US-based Gemini customers will soon be able to trade event contracts in prediction markets directly through the exchange’s web interface using USD from their Gemini accounts. In contrast, mobile app services for these contracts will be launched shortly thereafter.
XRP tanks 3% amid positive US spot ETF netflows
The positive news around Gemini and RLUSD had given XRP bulls a reason to smile on Tuesday when it led to a brief price charge to $2.1, but the profits were all wiped away by Wednesday’s US market trading close. The token slipped from $2.17 to $2.02 within the last 48 hours, a 4.3% loss.

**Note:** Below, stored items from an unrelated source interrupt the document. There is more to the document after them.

(* ===== verification/ExactlyOnce.v ===== *)
(** A Mote's effect happens once: the composition of kx-executor's lifecycle and
    commit protocol with the journal, the content store, the broker and the
    projection that decides recovery. *)
From S2P Require Import Prelude Effects Utf8 CriticTypes Mote Entry Journal Warrant Content DemoCodec ProjState ProjIndex ProjFold ProjHistory Refusal Broker CommitProtocol Lifecycle Slots.
Import JournalEntry LifecycleError.

(** ** Reading commits from a log *)
Lemma find_entry_app_some p l k x : find_entry p l = Some x -> find_entry p (l ++ k) = Some x.
Proof. induction l as [|y l IH]; cbn; [done|]. by destruct (p y). Qed.
Lemma find_entry_app_none p l k : find_entry p l = None -> find_entry p (l ++ k) = find_entry p k.
Proof. induction l as [|y l IH]; cbn; [done|]. by destruct (p y). Qed.

(** The executor keys a commit by its Mote. *)
Definition keyed (l : list JournalEntry) : Prop :=
  forall id e, e ∈ l -> is_committed_of id e = true -> entry_idempotency_key e = id.
Lemma is_committed_of_kind id e : is_committed_of id e = true -> entry_kind e = KIND_COMMITTED.
Proof. by destruct e. Qed.
Lemma is_committed_of_set_seq id e n : is_committed_of id (set_seq e n) = is_committed_of id e.
Proof. by destruct e. Qed.
Lemma keyed_app l k : keyed (l ++ k) -> keyed l.
Proof. intros Hk id e He. apply Hk. set_solver. Qed.
Lemma keyed_one_key l : keyed l -> one_key_per_mote l.
Proof. intros Hk d a b Ha Hb Hda Hdb. by rewrite (Hk d a), (Hk d b). Qed.
Lemma keyed_unique l id x y :
  log_wf l -> keyed l -> x ∈ l -> y ∈ l -> is_committed_of id x = true -> is_committed_of id y = true -> x = y.
Proof.
  intros [_ Hu] Hk Hx Hy Hcx Hcy. pose proof Hx as [i Hi]%list_elem_of_lookup_1.
  pose proof Hy as [j Hj]%list_elem_of_lookup_1.
  assert (i = j) as ->; [|congruence].
  eapply (Hu i j x y); [done|done| | |].
  - by rewrite (is_committed_of_kind id).
  - by rewrite !(is_committed_of_kind id).
  - by rewrite (Hk id x), (Hk id y).
Qed.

Several market watchers believe the price rejection at $2.12 was sealed when trading volume spiked to 172.8 million tokens, over 205% above the daily average, with activity from institutions peaking retail activity.
“As usual, markets are experiencing volatility post FOMC, creating widespread instability in the short-term. With the RSI in compression, and the Stoch RSI sitting in oversold territory, any further sweeps or downside activity towards the $1.90 TR support is welcomed,” wrote analyst ChartReaderTA on X.
$XRP: As usual, markets are experiencing volatility post FOMC, creating widespread instability in the short-term. With the RSI in compression, and the Stoch RSI sat in oversold territory, any further sweeps or downside activity towards the $1.90 TR support is welcomed. Loading. pic.twitter.com/IFGah9lCNA
— 🇬🇧 ChartNerd 📊 (@ChartNerdTA) December 11, 2025
Trading volume for the session ran 54% above the seven-day average, and exchange balances have dropped significantly over the past 60 days, from 3.95 billion tokens to 2.6 billion tokens, compressing available supply despite XRP failing to hold a breakout.
When the token attempted to walk past the $2.09-$2.10 range, heavy selling pressure ensued and dragged it back to $2.05 several times during Thursday’s early morning sessions. Meanwhile, US spot XRP ETFs reported weekly inflows exceeding $170 million and another week without outflows.